From the data that follows, print exactly the lines starting at the one containing "if Z.of_nat (length" and ending at the one containing "(** The binary"; include both of them and nothing more.
*** Opening of Material shown ***
(* ===== verification/Block.v ===== *)
(** * Blocks of a table

    table/block_builder.cc and table/block.cc: entries with prefix-compressed keys, the
    offsets of restart points where keys are stored whole, and the iterator that finds a
    key by binary search over the restart points.  A block is the list of its bytes, a
    pointer into it an offset. *)

From Stdlib Require Import Sorted.
From S2P Require Import Prelude Coding CRC32C TXMemStore InternalKey.

(** ** BlockBuilder *)

Record BlockBuilder := mkBB {
  buffer_ : list Z;
  restarts_ : list Z;
  counter_ : Z;
  finished_ : bool;
  last_key_ : list Z }.

Definition BlockBuilder_new : BlockBuilder := mkBB [] [0] 0 false [].

Definition Reset : BlockBuilder := mkBB [] [0] 0 false [].

Definition CurrentSizeEstimate (s : BlockBuilder) : Z :=
  Z.of_nat (length (buffer_ s)) + Z.of_nat (length (restarts_ s)) * 4 + 4.

Definition Add (block_restart_interval : Z) (key value : list Z) (s : BlockBuilder) : BlockBuilder :=
  let '(shared, restarts, counter) :=
    if counter_ s <? block_restart_interval then (diff_index (last_key_ s) key, restarts_ s, counter_ s)
    else (O, restarts_ s ++ [u32 (Z.of_nat (length (buffer_ s)))], 0) in
  let non_shared := (length key - shared)%nat in
  let buffer := PutVarint32 (buffer_ s) (u32 (Z.of_nat shared)) in
  let buffer := PutVarint32 buffer (u32 (Z.of_nat non_shared)) in
  let buffer := PutVarint32 buffer (u32 (Z.of_nat (length value))) in
  let buffer := buffer ++ drop shared key ++ value in
  mkBB buffer restarts (counter + 1) (finished_ s) (take shared (last_key_ s) ++ drop shared key).

Definition Finish (s : BlockBuilder) : list Z :=
  PutFixed32 (foldl PutFixed32 (buffer_ s) (restarts_ s)) (u32 (Z.of_nat (length (restarts_ s)))).

(** ** Block *)

Record Block := mkBlock { data_ : list Z; size_ : Z; restart_offset_ : Z }.

Definition NumRestarts (data : list Z) (size : Z) : result Z :=
  if 4 <=? size then DecodeFixed32 (drop (Z.to_nat (size - 4)) data) else Fault OutOfBounds.

Definition Block_new (contents : list Z) : result Block :=
  let size := Z.of_nat (length contents) in
  if size <? 4 then Ok (mkBlock contents 0 0)
  else
    n ← NumRestarts contents size;
    let restart_offset := u32 (u64 (size - u64 (u32 (1 + n) * 4))) in
    if size - 4 <? restart_offset then Ok (mkBlock contents 0 restart_offset)
    else Ok (mkBlock contents size restart_offset).

(** The values at [p] and where the key delta starts; [None] is the null pointer. *)
Definition DecodeEntry (data : list Z) (p limit : Z) : option (Z * Z * Z * Z) :=
  let q := take (Z.to_nat (limit - p)) (drop (Z.to_nat p) data) in
  match q with
  | a :: b :: c :: rest =>
      r ← (if Z.lor (Z.lor a b) c <? 128 then Some (a, b, c, rest)
           else '(shared, q) ← GetVarint32Ptr q;
                '(non_shared, q) ← GetVarint32Ptr q;
                '(value_length, q) ← GetVarint32Ptr q;
                Some (shared, non_shared, value_length, q));
      let '(shared, non_shared, value_length, q) := r in
      if u32 (Z.of_nat (length q)) <? u32 (non_shared + value_length) then None
      else Some (shared, non_shared, value_length, limit - Z.of_nat (length q))
  | _ => None
  end.

(** [value_] as offset and length; [None] where it does not point into the block. *)
Record Iter := mkIter {
  current_ : Z;
  restart_index_ : Z;
  key_ : list Z;
  value_ : option (Z * Z);
  corrupted : bool }.

Section iterator.
Context (comparator_ : Comparator) (data : list Z) (restarts num_restarts : Z).

Definition Iter_new : Iter := mkIter restarts num_restarts [] None false.

Definition Valid (it : Iter) : bool := current_ it <? restarts.

Definition value (it : Iter) : result (list Z) :=
  '(off, n) ← from_opt Undefined (value_ it);
  if off + n <=? Z.of_nat (length data) then Ok (take (Z.to_nat n) (drop (Z.to_nat off) data)) else Fault OutOfBounds.

Definition NextEntryOffset (it : Iter) : result Z :=
  '(off, n) ← from_opt Undefined (value_ it); Ok (u32 (off + n)).

Definition GetRestartPoint (index : Z) : result Z := DecodeFixed32 (drop (Z.to_nat (restarts + index * 4)) data).

Definition SeekToRestartPoint (index : Z) (it : Iter) : result Iter :=
  offset ← GetRestartPoint index;
  Ok (mkIter (current_ it) index [] (Some (offset, 0)) (corrupted it)).

Definition CorruptionError (it : Iter) : Iter := mkIter restarts num_restarts [] None true.

(** [while (restart_index_ + 1 < num_restarts_ && GetRestartPoint(restart_index_ + 1) < current_)]. *)
Fixpoint advance (fuel : nat) (current index : Z) : result Z :=
  if index + 1 <? num_restarts then
    r ← GetRestartPoint (index + 1);
    if r <? current then match fuel with O => Fault OutOfFuel | S fuel => advance fuel current (index + 1) end
    else Ok index
  else Ok index.

Definition ParseNextKey (it : Iter) : result (bool * Iter) :=
  current ← NextEntryOffset it;
  if restarts <=? current then Ok (false, mkIter restarts num_restarts (key_ it) (value_ it) (corrupted it))
  else
    match DecodeEntry data current restarts with
    | None => Ok (false, CorruptionError it)
    | Some (shared, non_shared, value_length, p) =>
        if Z.of_nat (length (key_ it)) <? shared then Ok (false, CorruptionError it)
        else if p + non_shared <=? Z.of_nat (length data) then
          let key := take (Z.to_nat shared) (key_ it) ++ take (Z.to_nat non_shared) (drop (Z.to_nat p) data) in
          index ← advance (Z.to_nat num_restarts) current (restart_index_ it);
          Ok (true, mkIter current index key (Some (p + non_shared, value_length)) (corrupted it))
        else Fault OutOfBounds
    end.

Definition Next (it : Iter) : result Iter := '(_, it) ← ParseNextKey it; Ok it.

(** The first loop of [Prev]; [None]: there are no more entries. *)
Fixpoint prev_restart (fuel : nat) (original index : Z) : result (option Z) :=
  r ← GetRestartPoint index;
  if original <=? r then
    if index =? 0 then Ok None
    else match fuel with O => Fault OutOfFuel | S fuel => prev_restart fuel original (index - 1) end
  else Ok (Some index).

(** [do {} while (ParseNextKey() && NextEntryOffset() < original)]; an entry is at least
    one byte long. *)
Fixpoint parse_until (fuel : nat) (original : Z) (it : Iter) : result Iter :=
  match fuel with
  | O => Fault OutOfFuel
  | S fuel =>
      '(b, it) ← ParseNextKey it;
      if (b : bool) then
        next ← NextEntryOffset it;
        if next <? original then parse_until fuel original it else Ok it
      else Ok it
  end.

Definition Prev (it : Iter) : result Iter :=
  let original := current_ it in
  o ← prev_restart (Z.to_nat num_restarts) original (restart_index_ it);
  match o with
  | None => Ok (mkIter restarts num_restarts (key_ it) (value_ it) (corrupted it))
  | Some index => it ← SeekToRestartPoint index it; parse_until (S (length data)) original it
  end.

(** The binary search of [Seek]; [None]: a restart point is corrupt. *)
Fixpoint bsearch (fuel : nat) (target : list Z) (left right : Z) : result (option Z) :=
  if left <? right then
    match fuel with
    | O => Fault OutOfFuel
    | S fuel =>
        let mid := u32 (left + right + 1) / 2 in
        region_offset ← GetRestartPoint mid;
        match DecodeEntry data region_offset restarts with
        | Some (shared, non_shared, _, key_ptr) =>
            if negb (shared =? 0) then Ok None
            else if key_ptr + non_shared <=? Z.of_nat (length data) then
              r ← Compare comparator_ (take (Z.to_nat non_shared) (drop (Z.to_nat key_ptr) data)) target;
              if r <? 0 then bsearch fuel target mid right else bsearch fuel target left (mid - 1)
            else Fault OutOfBounds
        | None => Ok None
        end
    end
  else Ok (Some left).

Fixpoint linear (fuel : nat) (target : list Z) (it : Iter) : result Iter :=
  match fuel with
  | O => Fault OutOfFuel
  | S fuel =>
      '(b, it) ← ParseNextKey it;
      if negb b then Ok it
      else
        r ← Compare comparator_ (key_ it) target;
        if 0 <=? r then Ok it else linear fuel target it
  end.

Definition Seek (target : list Z) (it : Iter) : result Iter :=
  o ← bsearch (Z.to_nat num_restarts) target 0 (u32 (num_restarts - 1));
  match o with
  | None => Ok (CorruptionError it)
  | Some index => it ← SeekToRestartPoint index it; linear (S (length data)) target it
  end.

Definition SeekToFirst (it : Iter) : result Iter := it ← SeekToRestartPoint 0 it; Next it.

Definition SeekToLast (it : Iter) : result Iter :=
  it ← SeekToRestartPoint (num_restarts - 1) it; parse_until (S (length data)) restarts it.

End iterator.

(** [NewIterator]: the offset and the number of the restart points of an iterator over
    the block, or an error iterator ([inl true]) or an empty one ([inl false]). *)
Definition NewIterator (b : Block) : result (bool + Z * Z) :=
  if size_ b <? 8 then Ok (inl true)
  else
    n ← NumRestarts (data_ b) (size_ b);
    if n =? 0 then Ok (inl false) else Ok (inr (restart_offset_ b, n)).

(** ** Entries and restart points *)

Record entry := mkEntry { e_shared : nat; e_key : list Z; e_value : list Z }.

Definition enc (e : entry) : list Z :=
  EncodeVarint32 (Z.of_nat (e_shared e)) ++ EncodeVarint32 (Z.of_nat (length (e_key e) - e_shared e)) ++
  EncodeVarint32 (Z.of_nat (length (e_value e))) ++ drop (e_shared e) (e_key e) ++ e_value e.

(** The bytes before the key delta. *)
Definition head_len (e : entry) : nat :=
  (length (EncodeVarint32 (Z.of_nat (e_shared e))) + length (EncodeVarint32 (Z.of_nat (length (e_key e) - e_shared e))) +
   length (EncodeVarint32 (Z.of_nat (length (e_value e)))))%nat.

Definition entries_bytes (l : list entry) : list Z := concat (map enc l).

(** The prefix shared with the key before. *)
Definition shares (prev : list Z) (e : entry) : Prop :=
  (e_shared e <= length prev)%nat /\ (e_shared e <= length (e_key e))%nat /\ take (e_shared e) prev = take (e_shared e) (e_key e).

Fixpoint compressed (prev : list Z) (l : list entry) : Prop :=
  match l with [] => True | e :: l => shares prev e /\ compressed (e_key e) l end.

Lemma enc_length e : (e_shared e <= length (e_key e))%nat ->
  length (enc e) = (head_len e + (length (e_key e) - e_shared e) + length (e_value e))%nat.
Proof. intros Hs. unfold enc, head_len. rewrite !length_app, length_drop. lia. Qed.

Lemma enc_parts e : enc e = (EncodeVarint32 (Z.of_nat (e_shared e)) ++ EncodeVarint32 (Z.of_nat (length (e_key e) - e_shared e)) ++
  EncodeVarint32 (Z.of_nat (length (e_value e)))) ++ drop (e_shared e) (e_key e) ++ e_value e.
Proof. unfold enc. by rewrite <- !app_assoc. Qed.
Lemma find_best_winner better (wc : Wrapper S) n : ok (w_key wc) -> w_valid wc = true -> forall l best,
  (forall i w, (i, w) ∈ l -> w_valid w = true -> ok (w_key w) /\
     ((i = n /\ w = wc) \/ (better (ord (w_key wc) (w_key w)) = true /\ better (ord (w_key w) (w_key wc)) = false))) ->
  best = Some (n, wc) \/ ((n, wc) ∈ l /\ match best with None => True | Some (_, w) => ok (w_key w) /\ better (ord (w_key wc) (w_key w)) = true end) ->
  find_best c better l best = Ok (Some n).
Proof using Hc.
  intros Hkc Hvc. induction l as [|[i w] l IH]; intros best Hl Hb; cbn [find_best].
  { destruct Hb as [->|[Hin _]]; [done|by apply elem_of_nil in Hin]. }
  assert (Hl' : forall i' w', (i', w') ∈ l -> w_valid w' = true -> ok (w_key w') /\
    ((i' = n /\ w' = wc) \/ (better (ord (w_key wc) (w_key w')) = true /\ better (ord (w_key w') (w_key wc)) = false))).
  { intros i' w' Hin. apply Hl, elem_of_cons. by right. }
  destruct (w_valid w) eqn:Ev; cycle 1.
  { apply IH; [done|]. destruct Hb as [?|[Hin Hm]]; [by left|]. right. split; [|done]. apply elem_of_cons in Hin as [Heq|?]; [|done]. injection Heq as -> <-. congruence. }
  destruct (Hl i w ltac:(apply elem_of_cons; by left) Ev) as [Hkw Hw].
  destruct best as [[b x]|].
  - destruct Hb as [Heq|[Hin [Hkx Hx]]].
    + injection Heq as -> ->. rewrite Hc by done. cbn [mbind result_bind]. apply IH; [done|]. left. destruct Hw as [[-> ->]|[_ ->]]; [by destruct (better _)|done].
    + rewrite Hc by done. cbn [mbind result_bind]. apply IH; [done|]. apply elem_of_cons in Hin as [Heq|Hin].
      * injection Heq as -> ->. rewrite Hx. by left.
      * destruct (better (ord (w_key w) (w_key x))); [|right; by split]. destruct Hw as [[-> ->]|[Hw _]]; [by left|right; by split].
  - destruct Hb as [?|[Hin _]]; [done|]. apply IH; [done|]. apply elem_of_cons in Hin as [Heq|Hin]; [injection Heq as -> ->; by left|].
    destruct Hw as [[-> ->]|[Hw _]]; [by left|right; by split].
Qed.

Lemma find_best_none better (l : list (nat * Wrapper S)) : (forall i w, (i, w) ∈ l -> w_valid w = false) -> find_best c better l None = Ok None.
Proof.
  induction l as [|[i w] l IH]; intros Hl; [done|]. cbn. rewrite (Hl i w) by (apply elem_of_cons; by left). apply IH. intros i' w' Hin. eapply Hl, elem_of_cons. by right.
Qed.

Definition find (d : Direction) : list (Wrapper S) -> result (option nat) := match d with kForward => FindSmallest c | kReverse => FindLargest c end.

(** [current_] for the entry of [merged] at the position. *)
Definition chosen (d : Direction) (P : list Z -> bool) (o : option nat) : Prop :=
  match merged !! pos d P merged with
  | Some kv => exists n es, o = Some n /\ ess !! n = Some es /\ es !! pos d P es = Some kv
  | None => o = None
  end.

Lemma placed_entry f l i es w : placed f l -> ess !! i = Some es -> l !! i = Some w ->
  match es !! f es with Some (k, _) => w_valid w = true /\ w_key w = k | None => w_valid w = false end.
Proof using Hi.
  intros [_ Hp] Ei El. specialize (Hp i es w Ei El). pose proof (is_entry (IteratorSpec := Wrapper_spec I (Hi := Hi i es Ei)) _ _ Hp) as He. cbn in He.
  destruct (es !! f es) as [[k v]|]; [|done]. destruct He as (Hv & Hk & _). by injection Hk as ->.
Qed.

Lemma find_ok d P l : down_closed ord P -> placed (pos d P) l -> exists o, find d l = Ok o /\ chosen d P o.
Proof using Ho Hc Hi Hess Hperm Hsorted Hok.
  intros Hd Hp. unfold chosen. pose proof Hp as [Hlen _].
  assert (Hin : forall i w, (i, w) ∈ rev (indexed l) \/ (i, w) ∈ indexed l -> l !! i = Some w).
  { intros i w [Hin|Hin]; apply elem_of_indexed; [|done]. apply list_elem_of_In, in_rev in Hin. by apply list_elem_of_In. }
  assert (Hes : forall i w, l !! i = Some w -> exists es, ess !! i = Some es).
  { intros i w E. apply lookup_lt_is_Some_2. rewrite <- Hlen. by eapply lookup_lt_Some. }
  destruct (merged !! pos d P merged) as [kv|] eqn:Em.
  - destruct (in_child kv ltac:(by eapply list_elem_of_lookup_2)) as (n & es & En & Hk).
    pose proof (winner_here d P kv n es Hd Em En Hk) as Hw. destruct (lookup_lt_is_Some_2 l n) as [wc Ewc]; [rewrite Hlen; by eapply lookup_lt_Some|].
    exists (Some n). split; [|by exists n, es]. pose proof (placed_entry _ l n es wc Hp En Ewc) as Hwc. rewrite Hw in Hwc. destruct kv as [k v]. destruct Hwc as [Hvc Hkc].
    assert (Hkok : ok k) by (apply (merged_ok (k, v)); by eapply list_elem_of_lookup_2).
    assert (Hothers : forall i w, l !! i = Some w -> w_valid w = true -> ok (w_key w) /\
      ((i = n /\ w = wc) \/ match d with kForward => ord (w_key wc) (w_key w) < 0 | kReverse => ord (w_key w) (w_key wc) < 0 end)).
    { intros i w El Hv. destruct (Hes i w El) as [es' Ei]. pose proof (placed_entry _ l i es' w Hp Ei El) as Hwi.
      destruct (es' !! pos d P es') as [[k' v']|] eqn:E'; [|congruence]. destruct Hwi as [_ Hki]. apply list_elem_of_lookup_2 in E' as Hin'.
      split; [rewrite Hki; apply (merged_ok (k', v')); by eapply child_in|]. destruct (others_away d P (k, v) i es' (k', v') Hd Em Ei E') as [Heq|Hlt].
      - left. assert (i = n) as -> by (rewrite Heq in Hin'; eapply child_unique; [exact Ei|exact En|exact Hin'|exact Hk]). split; [done|congruence].
      - right. rewrite Hkc, Hki. done. }
    destruct d; cbn [find]; [unfold FindSmallest|unfold FindLargest]; apply find_best_winner with (wc := wc); rewrite ?Hkc; try done.
    + intros i w Hiw Hv. destruct (Hothers i w) as [Ho1 [?|Hlt]]; [by apply Hin; right|done|by split; [|left]|]. rewrite Hkc in Hlt. split; [done|]. right.
      rewrite Z.ltb_lt, Z.ltb_ge. apply (co_sym ord) in Hlt as Hgt. lia.
    + right. split; [by apply elem_of_indexed|done].
    + intros i w Hiw Hv. destruct (Hothers i w) as [Ho1 [?|Hlt]]; [by apply Hin; left|done|by split; [|left]|]. rewrite Hkc in Hlt. split; [done|]. right.
      rewrite Z.ltb_lt, Z.ltb_ge. apply (co_sym ord) in Hlt as Hgt. lia.
    + right. split; [|done]. apply list_elem_of_In. rewrite <- in_rev. by apply list_elem_of_In, elem_of_indexed.
  - exists None. split; [|done]. assert (Hnone : forall i w, l !! i = Some w -> w_valid w = false).
    { intros i w El. destruct (Hes i w El) as [es' Ei]. pose proof (placed_entry _ l i es' w Hp Ei El) as Hwi. by rewrite (all_away d P i es' Hd Em Ei) in Hwi. }
    destruct d; apply find_best_none; intros i w Hiw; apply (Hnone i); apply Hin; [by right|by left].
Qed.

(** *** The operations *)

Definition mg_ready (m : Merging S) : Prop :=
  length (children_ m) = length ess /\ forall i w, children_ m !! i = Some w -> w_ready (ready := ready i) w.

Definition mg_at (m : Merging S) (p : nat) : Prop :=
  exists P, down_closed ord P /\ placed (pos (direction_ m) P) (children_ m) /\ p = pos (direction_ m) P merged /\ chosen (direction_ m) P (current_ m).

Lemma each_ok f (Q : nat -> Wrapper S -> Prop) l : forall i0, (forall i w, l !! i = Some w -> exists w', f (i0 + i)%nat w = Ok w' /\ Q (i0 + i)%nat w') ->
  exists l', each_child f i0 l = Ok l' /\ length l' = length l /\ forall i w', l' !! i = Some w' -> Q (i0 + i)%nat w'.
Proof.
  induction l as [|w l IH]; intros i0 Hl; cbn [each_child]; [by exists []|]. destruct (Hl 0%nat w eq_refl) as (w' & Ew & Hw'). rewrite Nat.add_0_r in Ew, Hw'.
  destruct (IH (Datatypes.S i0)) as (l' & El & Hlen & Hl'). { intros i x E. destruct (Hl (Datatypes.S i) x E) as (x' & E1 & E2). rewrite Nat.add_succ_r in E1, E2. by exists x'. }
  rewrite Ew, El. cbn [mbind result_bind]. exists (w' :: l'). split; [done|]. split; [cbn; lia|]. intros [|i] x E; cbn in E.
  - injection E as <-. by rewrite Nat.add_0_r.
  - rewrite Nat.add_succ_r. by apply Hl'.
Qed.

Lemma placed_ready f l : placed f l -> forall i w, l !! i = Some w -> w_ready (ready := ready i) w.
Proof using Hi.
  intros [Hlen Hp] i w El. destruct (lookup_lt_is_Some_2 ess i) as [es Ei]; [rewrite <- Hlen; by eapply lookup_lt_Some|].
  apply (is_ready (IteratorSpec := Wrapper_spec I (Hi := Hi i es Ei)) _ _ (Hp i es w Ei El)).
Qed.

(** Choosing again after the children were moved. *)
Lemma choose_at d P l : down_closed ord P -> placed (pos d P) l -> exists o, find d l = Ok o /\ mg_at (mkMerging l o d) (pos d P merged).
Proof using Ho Hc Hi Hess Hperm Hsorted Hok.
  intros Hd Hp. destruct (find_ok d P l Hd Hp) as (o & E & Hch). exists o. split; [done|]. by exists P.
Qed.

Lemma position_ok g d P m : down_closed ord P -> mg_ready m ->
  (forall i es w, ess !! i = Some es -> w_ready (ready := ready i) w -> exists w', g w = Ok w' /\ w_at I (es := es) (at_ := at_ i) w' (pos d P es)) ->
  exists m', position g (find d) d m = Ok m' /\ mg_at m' (pos d P merged).
Proof using Ho Hc Hi Hess Hperm Hsorted Hok.
  intros Hd [Hlen Hr] Hg. unfold position.
  destruct (each_ok (fun _ => g) (fun i w => forall es, ess !! i = Some es -> w_at I (es := es) (at_ := at_ i) w (pos d P es)) (children_ m) 0) as (l' & -> & Hlen' & Hl').
  { intros i w Ew. destruct (lookup_lt_is_Some_2 ess i) as [es Ei]; [rewrite <- Hlen; by eapply lookup_lt_Some|].
    destruct (Hg i es w Ei (Hr i w Ew)) as (w' & E & Hw'). exists w'. split; [done|]. cbn. intros es' Ei'. rewrite Ei in Ei'. by injection Ei' as <-. }
  cbn [mbind result_bind]. destruct (choose_at d P l' Hd) as (o & -> & Hat).
  { split; [congruence|]. intros i es w Ei Ew. by apply Hl'. }
  cbn [mbind result_bind]. by eexists.
Qed.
*** Close of Material shown ***
Task response:
        if Z.of_nat (length (key_ it)) <? shared then Ok (false, CorruptionError it)
        else if p + non_shared <=? Z.of_nat (length data) then
          let key := take (Z.to_nat shared) (key_ it) ++ take (Z.to_nat non_shared) (drop (Z.to_nat p) data) in
          index ← advance (Z.to_nat num_restarts) current (restart_index_ it);
          Ok (true, mkIter current index key (Some (p + non_shared, value_length)) (corrupted it))
        else Fault OutOfBounds
    end.

Definition Next (it : Iter) : result Iter := '(_, it) ← ParseNextKey it; Ok it.

(** The first loop of [Prev]; [None]: there are no more entries. *)
Fixpoint prev_restart (fuel : nat) (original index : Z) : result (option Z) :=
  r ← GetRestartPoint index;
  if original <=? r then
    if index =? 0 then Ok None
    else match fuel with O => Fault OutOfFuel | S fuel => prev_restart fuel original (index - 1) end
  else Ok (Some index).

(** [do {} while (ParseNextKey() && NextEntryOffset() < original)]; an entry is at least
    one byte long. *)
Fixpoint parse_until (fuel : nat) (original : Z) (it : Iter) : result Iter :=
  match fuel with
  | O => Fault OutOfFuel
  | S fuel =>
      '(b, it) ← ParseNextKey it;
      if (b : bool) then
        next ← NextEntryOffset it;
        if next <? original then parse_until fuel original it else Ok it
      else Ok it
  end.

Definition Prev (it : Iter) : result Iter :=
  let original := current_ it in
  o ← prev_restart (Z.to_nat num_restarts) original (restart_index_ it);
  match o with
  | None => Ok (mkIter restarts num_restarts (key_ it) (value_ it) (corrupted it))
  | Some index => it ← SeekToRestartPoint index it; parse_until (S (length data)) original it
  end.

(** The binary search of [Seek]; [None]: a restart point is corrupt. *)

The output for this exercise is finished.